The Cannes Film Festival is currently underway in France for its 70th edition. However, what has long been regarded as the world’s most prestigious film festival is now being disregarded by critics and fans alike for its refusal to adapt to modern times.


It certainly doesn’t help that the festival has faced its fair share of controversy in recent years. Last year’s edition was the first following allegations made against film mogul Harvey Weinstein. At last years closing ceremony, actor and director Asia Argento revealed that she had been assaulted by Weinstein at the festival in 1997 when she was just 21 years old. She claimed the festival had been his “hunting ground” for years and accused many of the elite industry members in attendance of being complicit in Weinstein’s attacks.

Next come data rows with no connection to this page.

(** * What is withheld *)
Definition reported session key id rev l : Prop :=
  exists ev items item, ev ∈ l /\ ev_call ev = CallRememberDedupe session key items /\ item ∈ items /\ q_ID item = id /\ Rev item = rev.
Lemma remember_items_known `{MapOrder} items known id rev :
  foldl remember_item known items !! id = Some rev ->
  known !! id = Some rev \/ exists item, item ∈ items /\ q_ID item = id /\ Rev item = rev.
Proof.
  revert known; induction items as [|i items IH]; intros known Hl; [by left|].
  destruct (IH _ Hl) as [Hk|(item & Hin & ?)]; [|right; exists item; split; [by right|done]].
  unfold remember_item in Hk. destruct (streq (q_ID i) []); [by left|].
  apply lookup_insert_Some in Hk as [[<- <-]|[_ Hk]]; [right; exists i; split; [by left|done]|]. left.
  destruct (_ && _); [|done]. destruct (visit known); [done|]. by apply lookup_delete_Some in Hk as [_ ?].
Qed.
Lemma open_key_known key e key' known : e_dedupe (open_key key e) !! key' = Some known ->
  e_dedupe e !! key' = Some known \/ (key' = key /\ known = ∅ /\ e_dedupe e !! key = None).
Proof.
  unfold open_key. destruct (e_dedupe e !! key) eqn:Ek; [by left|].
  assert (forall d : gmap gostring (gmap gostring gostring), (forall k v, d !! k = Some v -> e_dedupe e !! k = Some v) -> <[key:=∅]> d !! key' = Some known ->
    e_dedupe e !! key' = Some known \/ (key' = key /\ known = ∅ /\ None = @None (gmap gostring gostring))) as Hgoal.
  { intros d Hd. rewrite lookup_insert_Some. intros [[<- <-]|[_ E]]; [by right|left; by apply Hd]. }
  destruct (e_dedupeKeys e) as [|oldest rest]; [by apply Hgoal|]. destruct (_ <=? _); [|by apply Hgoal].
  apply Hgoal. by intros k v [_ ?]%lookup_delete_Some.
Qed.
Lemma run_reported l session e key known id rev : run_events l NewSessionState !! session = Some e ->
  e_dedupe e !! key = Some known -> known !! id = Some rev -> reported session key id rev l.
Proof.
  intros He. revert key known id rev.
  apply (session_invariant (fun l session e => forall key known id rev,
    e_dedupe e !! key = Some known -> known !! id = Some rev -> reported session key id rev l)); [..|exact He]; clear.
  - intros l ev session e HP key known id rev H1 H2. destruct (HP _ _ _ _ H1 H2) as (v & items & item & Hin & Hr).
    exists v, items, item. split; [|done]. apply elem_of_app. by left.
  - done.
  - intros l session now e HP. exact HP.
  - intros l ev session e Hc HP key known id rev Hk Hid.
    assert (Hold : forall known', e_dedupe e !! key = Some known' -> known' !! id = Some rev -> reported session key id rev (l ++ [ev])).
    { intros known' H1 H2. destruct (HP _ _ _ _ H1 H2) as (v & items & item & Hin & Hr).
      exists v, items, item. split; [|done]. apply elem_of_app. by left. }
    destruct ev as [o now c]. cbn [ev_call ev_order] in *. destruct c as [| |s i| | |s key' items|]; cbn [call_change] in Hk; try by eapply Hold.
    { unfold remember in Hk. case_bool_decide; by eapply Hold. }
    cbn [call_session] in Hc. destruct (_ || _); [done|]. injection Hc as ->.
    unfold remember_all in Hk. cbn [e_dedupe] in Hk. apply lookup_insert_Some in Hk as [[<- <-]|[_ Hk]].
    + apply remember_items_known in Hid as [Hid|(item & Hin & ? & ?)].
      * destruct (e_dedupe (open_key key' e) !! key') as [known|] eqn:Ek; [|done]. cbn [default] in Hid.
        apply open_key_known in Ek as [Ek|(_ & -> & _)]; [by eapply Hold|done].
      * eexists _, items, item. split_and!; [apply elem_of_app; right; by apply list_elem_of_singleton|done..].
    + apply open_key_known in Hk as [Hk|(_ & -> & _)]; [by eapply Hold|done].
Qed.
End log.

(** * Properties *)
Section properties.
Context `{UnicodeTables}.

Lemma remember_items_found `{MapOrder} items : forall known, size known + length items <= 4096 -> NoDup (map q_ID items) ->
  (forall item, item ∈ items -> q_ID item <> [] -> foldl remember_item known items !! q_ID item = Some (Rev item)) /\
  (forall id, id ∉ map q_ID items -> foldl remember_item known items !! id = known !! id).
Proof.
  induction items as [|i items IH]; intros known Hs Hnd; [by split; [intros ? ?%elem_of_nil|]|].
  cbn [map length foldl] in *. apply NoDup_cons in Hnd as [Hi Hnd].
  assert (Hstep : remember_item known i = if streq (q_ID i) [] then known else <[q_ID i := Rev i]> known).
  { unfold remember_item. by rewrite (proj2 (Nat.leb_gt _ _)), andb_false_r by lia. }
  destruct (IH (remember_item known i)) as [Hin Hout]; [|done|].
  { rewrite Hstep. destruct (streq _ _); [lia|]. rewrite map_size_insert. destruct (known !! q_ID i); unfold id; lia. }
  split.
  - intros item [->|Hitem]%elem_of_cons Hne; [|by apply Hin]. rewrite Hout, Hstep by done.
    rewrite (proj2 (streq_false _ _)) by done. apply lookup_insert_eq.
  - intros j [Hj Hjs]%not_elem_of_cons. rewrite Hout, Hstep by done. destruct (streq _ _); [done|].
    by rewrite lookup_insert_ne.
Qed.

(** Whatever calls are made, at whatever times, the memory of the sessions stays bounded:
    at most 200 sessions, and of each at most 65 snapshots, 4096 revisions in its history,
    and 32 queries with 4096 items each; the queue of queries lists exactly those in the table. *)
Theorem session_bounded (l : list session_event) :
  size (run_events l NewSessionState) <= 200 /\
  map_Forall (fun _ e => size (e_snapshots e) <= 65 /\ length (e_history e) <= 4096 /\ NoDup (e_dedupeKeys e) /\
    length (e_dedupeKeys e) <= 32 /\ dom (e_dedupe e) = list_to_set (e_dedupeKeys e) /\
    map_Forall (fun _ known => size known <= 4096) (e_dedupe e)) (run_events l NewSessionState).
Proof.
  split; [apply run_size|]. intros session e He. apply run_bounds in He. split_and!; try apply He.
  - destruct (eb_snapshots e He) as (top & _ & Hw). apply (window_size _ (top - 64)). intros k Hk. apply Hw in Hk. lia.
  - apply set_eq. intros key. by rewrite elem_of_dom, elem_of_list_to_set, (eb_dedupe e He).
  - intros key known. by apply (eb_known e He).
Qed.

(** C21: a mark denotes what its session had been given when the mark was returned: while the
    session is neither idle nor crowded out, and its counter is at most 64 past the mark,
    the candidates for change since the mark are the last revisions of the items remembered
    before it, in the order of their identifiers; and an item counts as seen exactly at the
    last revision that was remembered. *)
Theorem marks_denote (session : gostring) (l1 l2 : list session_event) (order order' : MapOrder) (now now' : Z) (e : sessionEntry) :
  session <> [] ->
  let before := run_events l1 NewSessionState in
  let mark := (@NextMark order session now before).1 in
  let l := l1 ++ mkEvent order now (CallNextMark session) :: l2 in
  let after := run_events l NewSessionState in
  awake session l NewSessionState -> attended session now' after -> after !! session = Some e -> (e_mark e <= mark + 64)%Z ->
  (@ChangedCandidates order' session mark now' after).1 = denoted (told session l1) /\
  (forall id rev, id <> [] -> rev <> [] -> (@Seen order' session id rev now' after).1 = bool_decide (told session l !! id = Some rev)).
Proof.
  intros Hs before mark l after Hawake Hnow He Hmark. assert (Hall := Hawake). apply awake_app in Hawake as [H1 [Htake H2]]. cbn [ev_now] in Htake.
  destruct (mark_taken session order now before Hs Htake) as (e1 & He1 & Hm1). fold mark in Hm1.
  destruct (awake_marked _ _ _ _ _ _ H2 He1 Hm1) as (e2 & He2 & Hm2).
  assert (after = run_events l2 (run_event before (mkEvent order now (CallNextMark session)))) as Hafter.
  { unfold after, l, run_events. by rewrite foldl_app. }
  change (run_events l1 NewSessionState) with before in He2. assert (e2 = e) as -> by (rewrite <- Hafter in He2; congruence).
  assert (Htold : memory session before = told session l1) by apply (awake_memory session l1 NewSessionState H1).
  rewrite Htold in Hm2. destruct Hm2 as [_ Hm2]. specialize (Hm2 Hmark). unfold ChangedCandidates, Seen.
  rewrite (proj2 (streq_false session [])) by done. rewrite entry_room by apply Hnow.
  unfold opened. rewrite attended_opened, He by done. cbn [orb default from_option fst e_snapshots touch id]. rewrite Hm2. split; [done|].
  intros id rev Hid Hrev. rewrite (proj2 (streq_false id [])), (proj2 (streq_false rev [])) by done. rewrite touch_delivered. cbn [orb fst].
  pose proof (awake_memory session l NewSessionState Hall) as Ha. fold after in Ha. unfold memory in Ha at 1. rewrite He in Ha. cbn in Ha.
  change (foldl (tell session) (memory session NewSessionState) l) with (told session l) in Ha. rewrite Ha.
  unfold streq. apply bool_decide_ext. destruct (told session l !! id); cbn; naive_solver.
Qed.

Similarly, last year’s festival saw 82 women stage a protest on the red carpet, with 82 representing the number of female directors who have been nominated for prizes at the festival throughout its 70-year run. This number pales in comparison to the more than 1,600 male directors who have been in contention for the festival’s top prizes over the years. Elsewhere on the red carpet, actress Kristen Stewart removed her high heels to protest against the festival’s strict dress codes for females, which has long been seen as an outdated way to police the appearance of female guests.  


2018 was certainly a year of controversy and reckoning for the festival in the wake of the #MeToo movement. So then, what has changed in 2019?  


Organizers for the festival have introduced new measures this year to make the event more family-friendly. The initiative, referred to as “Le Ballon Rouge” — in reference to the children’s film by Albert Lamorisse — brings the implementation of breast-feeding and baby changing areas throughout the festival grounds as well as a dedicated kids’ pavillion and a new accreditation process that provides two additional badges for a baby and its nanny.  


While organizers have introduced these measures in an effort to modernize the festival, guests have criticized the efforts as impractical gimmicks. This rings especially true given the fact that the festival will be awarding an honorary Palme d’Or — the festival’s most prestigious prize — to French actor Alain Delon, who has openly admitted to assaulting women and has made inflammatory comments against the LGBTQ+ community. In response, festival organizers said they were honouring Delon because “he is a legendary actor and part of Cannes history.”  


Herein lies the problem with the Cannes festival – organizers seem unwilling to forgo prestige and tradition, even when it amounts to backlash that could spell the ultimate demise of the festival in the long-run. While organizers claim this is because the festival honours film above all else, there are, once again, only three female directors in the running for top prizes at this years festival: a trend that has been persistent for multiple years.  


The 2019 edition of the festival will also see Netflix and other streaming platforms excluded from the festival once again. While other film festivals have openly embraced these new and acclaimed film studios, Cannes remains stringent in their dismissal of streaming services, claiming them to be nothing more than a fad rather than what most in the industry have come to see them as: the future of cinema.  


While this year’s festival has made headlines with the world premiere of Quentin Tarantino’s latest film, it seems it will only be a matter of time until the Cannes Film Festival fades into obscurity if they continue on their current path towards irrelevancy.